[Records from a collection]
(** Up to the choice of the noise: the local mean, and the local variance
    as the box-filtered squares less the square of the mean. *)
Lemma Wiener2_front (input : node) (radius_v : Z) (radius_h : option Z)
  (noise : option R) (depth_args : depth_kwargs) (input32 : node) :
  let rh := match radius_h with
            | None => radius_v
            | Some radius_h => radius_h
            end in
  (fmt_num_planes (format input) <= 1)%nat ->
  mvf_Depth input 32 FLOAT depth_args = Some input32 ->
  (1 <= fmt_num_planes (format input32))%nat ->
  (forall c, exists c',
      muf_BoxFilter c (rh + 1) (radius_v + 1) = Some c' /\
      fmt_num_planes (format c') = fmt_num_planes (format c)) ->
  exists localMean squares boxed localVar,
    muf_BoxFilter input32 (rh + 1) (radius_v + 1) = Some localMean /\
    format squares = format input32 /\
    (forall n p s,
       sample squares n p s
       = store (format input32) (sample input32 n p s * sample input32 n p s))
    /\
    muf_BoxFilter squares (rh + 1) (radius_v + 1) = Some boxed /\
    (forall n p s,
       sample localVar n p s
       = store (format boxed)
           (sample boxed n p s
            - sample localMean n p s * sample localMean n p s)) /\
    Wiener2 input radius_v radius_h noise depth_args
    = match noise with
      | None =>
          mvf_Depth_frames
            (FrameEval input32
               (fun n =>
                  node_Expr [input32; localMean; localVar]
                    [Wiener2_expr (PlaneStatsAverage localVar n)]))
            (fmt_bits_per_sample (format input))
            (fmt_sample_type (format input)) depth_args
      | Some noise =>
          flt <- node_Expr [input32; localMean; localVar]
                   [Wiener2_expr noise] ;;
          res <- mvf_Depth flt (fmt_bits_per_sample (format input))
                   (fmt_sample_type (format input)) depth_args ;;
          Some (ready res)
      end.
Proof.
  intros rh Hpl Hd Hp Hbox. unfold Wiener2.
  destruct (Nat.ltb_spec 1 (fmt_num_planes (format input))) as [|_]; [lia|].
  fold rh. rewrite Hd. cbn [bind].
  destruct (Hbox input32) as (localMean & Hm & Hfm).
  rewrite Hm. cbn [bind].
  destruct (node_Expr_one input32 [] [Rpn.x; Rpn.dup; Rpn.mul] _
              ltac:(discriminate) ltac:(reflexivity) Hp)
    as (squares & Hsq & Hfs & _ & Hss).
  rewrite Hsq. cbn [bind].
  destruct (Hbox squares) as (boxed & Hb & Hfb).
  rewrite Hb. cbn [bind].
  destruct (node_Expr_one boxed [localMean]
              [Rpn.x; Rpn.y; Rpn.dup; Rpn.mul; Rpn.sub] _
              ltac:(discriminate) ltac:(reflexivity)
              ltac:(rewrite Hfb, Hfs; exact Hp))
    as (localVar & Hv & _ & _ & Hsv).
  rewrite Hv. cbn [bind].
  exists localMean, squares, boxed, localVar.
  split; [first [exact Hm | reflexivity]|]. split; [exact Hfs|].
  split; [intros n p s; rewrite Hss; reflexivity|].
  split; [exact Hb|].
  split; [intros n p s; rewrite Hsv; reflexivity|].
  destruct noise; reflexivity.
Qed.

(** With a given noise power above 0, the sample that is converted back
    is the stored value of [mean + gain * (x - mean)]: [mean] is the
    box-filtered float clip, the local variance is the box-filtered square
    of the clip less the square of the mean, and the gain
    [max(var - noise, 0) / max(var, noise)] lies between 0 and 1; it is 0,
    and the value the local mean, wherever the local variance does not
    exceed the noise. *)
Theorem Wiener2_given_noise (input : node) (radius_v : Z)
  (radius_h : option Z) (noise : R) (depth_args : depth_kwargs)
  (input32 : node) :
  let rh := match radius_h with
            | None => radius_v
            | Some radius_h => radius_h
            end in
  (fmt_num_planes (format input) <= 1)%nat ->
  mvf_Depth input 32 FLOAT depth_args = Some input32 ->
  (1 <= fmt_num_planes (format input32))%nat ->
  (forall c, exists c',
      muf_BoxFilter c (rh + 1) (radius_v + 1) = Some c' /\
      fmt_num_planes (format c') = fmt_num_planes (format c)) ->
  0 < noise ->
  exists localMean squares boxed localVar flt,
    muf_BoxFilter input32 (rh + 1) (radius_v + 1) = Some localMean /\
    format squares = format input32 /\
    (forall n p s,
       sample squares n p s
       = store (format input32) (sample input32 n p s * sample input32 n p s))
    /\
    muf_BoxFilter squares (rh + 1) (radius_v + 1) = Some boxed /\
    (forall n p s,
       sample localVar n p s
       = store (format boxed)
           (sample boxed n p s
            - sample localMean n p s * sample localMean n p s)) /\
    Wiener2 input radius_v radius_h (Some noise) depth_args
    = (res <- mvf_Depth flt (fmt_bits_per_sample (format input))
                (fmt_sample_type (format input)) depth_args ;;
       Some (ready res)) /\
    forall n p s,
      let x := sample input32 n p s in
      let mean := sample localMean n p s in
      let gain := Wiener2_gain noise (sample localVar n p s) in
      sample flt n p s = store (format input32) (mean + gain * (x - mean)) /\
      0 <= gain <= 1 /\
      (sample localVar n p s <= noise -> gain = 0).
Proof.
  intros rh Hpl Hd Hp Hbox Hn.
  destruct (Wiener2_front input radius_v radius_h (Some noise) depth_args
              input32 Hpl Hd Hp Hbox)
    as (localMean & squares & boxed & localVar & Hm & Hfs & Hss & Hb & Hsv
        & HW).
  destruct (Wiener2_expr_frame input32 localMean localVar noise Hp)
    as (flt & Hflt & Hs).
  exists localMean, squares, boxed, localVar, flt.
  split; [exact Hm|]. split; [exact Hfs|]. split; [exact Hss|].
  split; [exact Hb|]. split; [exact Hsv|].
  split; [rewrite HW, Hflt; reflexivity|].
  intros n p s x mean gain.
  split; [apply Hs|]. apply Wiener2_gain_bounds. exact Hn.
Qed.

(** Without a given noise, the average of the local variance of a frame
    takes its place: in every frame where that average is above 0, the
    sample is the stored value of [mean + gain * (x - mean)] with the gain
    [max(var - average, 0) / max(var, average)] between 0 and 1, and 0
    wherever the local variance does not exceed the average. *)
Theorem Wiener2_estimated_noise (input : node) (radius_v : Z)
  (radius_h : option Z) (depth_args : depth_kwargs) (input32 : node) :
  let rh := match radius_h with
            | None => radius_v
            | Some radius_h => radius_h
            end in
  (fmt_num_planes (format input) <= 1)%nat ->
  mvf_Depth input 32 FLOAT depth_args = Some input32 ->
  (1 <= fmt_num_planes (format input32))%nat ->
  (forall c, exists c',
      muf_BoxFilter c (rh + 1) (radius_v + 1) = Some c' /\
      fmt_num_planes (format c') = fmt_num_planes (format c)) ->
  exists localMean squares boxed localVar flt,
    muf_BoxFilter input32 (rh + 1) (radius_v + 1) = Some localMean /\
    format squares = format input32 /\
    (forall n p s,
       sample squares n p s
       = store (format input32) (sample input32 n p s * sample input32 n p s))
    /\
    muf_BoxFilter squares (rh + 1) (radius_v + 1) = Some boxed /\
    (forall n p s,
       sample localVar n p s
       = store (format boxed)
           (sample boxed n p s
            - sample localMean n p s * sample localMean n p s)) /\
    Wiener2 input radius_v radius_h None depth_args
    = mvf_Depth_frames flt (fmt_bits_per_sample (format input))
        (fmt_sample_type (format input)) depth_args /\
    forall n, 0 < PlaneStatsAverage localVar n ->
      exists fr,
        request flt n = Some fr /\
        forall p s,
          let x := sample input32 n p s in
          let mean := sample localMean n p s in
          let gain := Wiener2_gain (PlaneStatsAverage localVar n)
                        (sample localVar n p s) in
          fr p s = store (format input32) (mean + gain * (x - mean)) /\
          0 <= gain <= 1 /\
          (sample localVar n p s <= PlaneStatsAverage localVar n ->
           gain = 0).
Proof.
  intros rh Hpl Hd Hp Hbox.
  destruct (Wiener2_front input radius_v radius_h None depth_args
              input32 Hpl Hd Hp Hbox)
    as (localMean & squares & boxed & localVar & Hm & Hfs & Hss & Hb & Hsv
        & HW).
  exists localMean, squares, boxed, localVar. eexists.
  split; [exact Hm|]. split; [exact Hfs|]. split; [exact Hss|].
  split; [exact Hb|]. split; [exact Hsv|]. split; [exact HW|].
  intros n Hn. cbn [request FrameEval].
  destruct (Wiener2_expr_frame input32 localMean localVar
              (PlaneStatsAverage localVar n) Hp) as (flt & Hflt & Hs).
  rewrite Hflt. cbn [bind]. eexists. split; [reflexivity|].
  intros p s.
  split; [apply Hs|]. apply Wiener2_gain_bounds. exact Hn.
Qed.

(** A clip of more than one plane is refused before anything is called. *)
Lemma Wiener2_planes (input : node) (radius_v : Z) (radius_h : option Z)
  (noise : option R) (depth_args : depth_kwargs) :
  (1 < fmt_num_planes (format input))%nat ->
  Wiener2 input radius_v radius_h noise depth_args = None.
Proof.
  intros H. unfold Wiener2.
  destruct (Nat.ltb_spec 1 (fmt_num_planes (format input))); [reflexivity|lia].
Qed.

End Wiener2Facts.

Work instruction: Within the entries, find each line holding the string "value". Reply with how many there are, as a number alone.

Result below: 3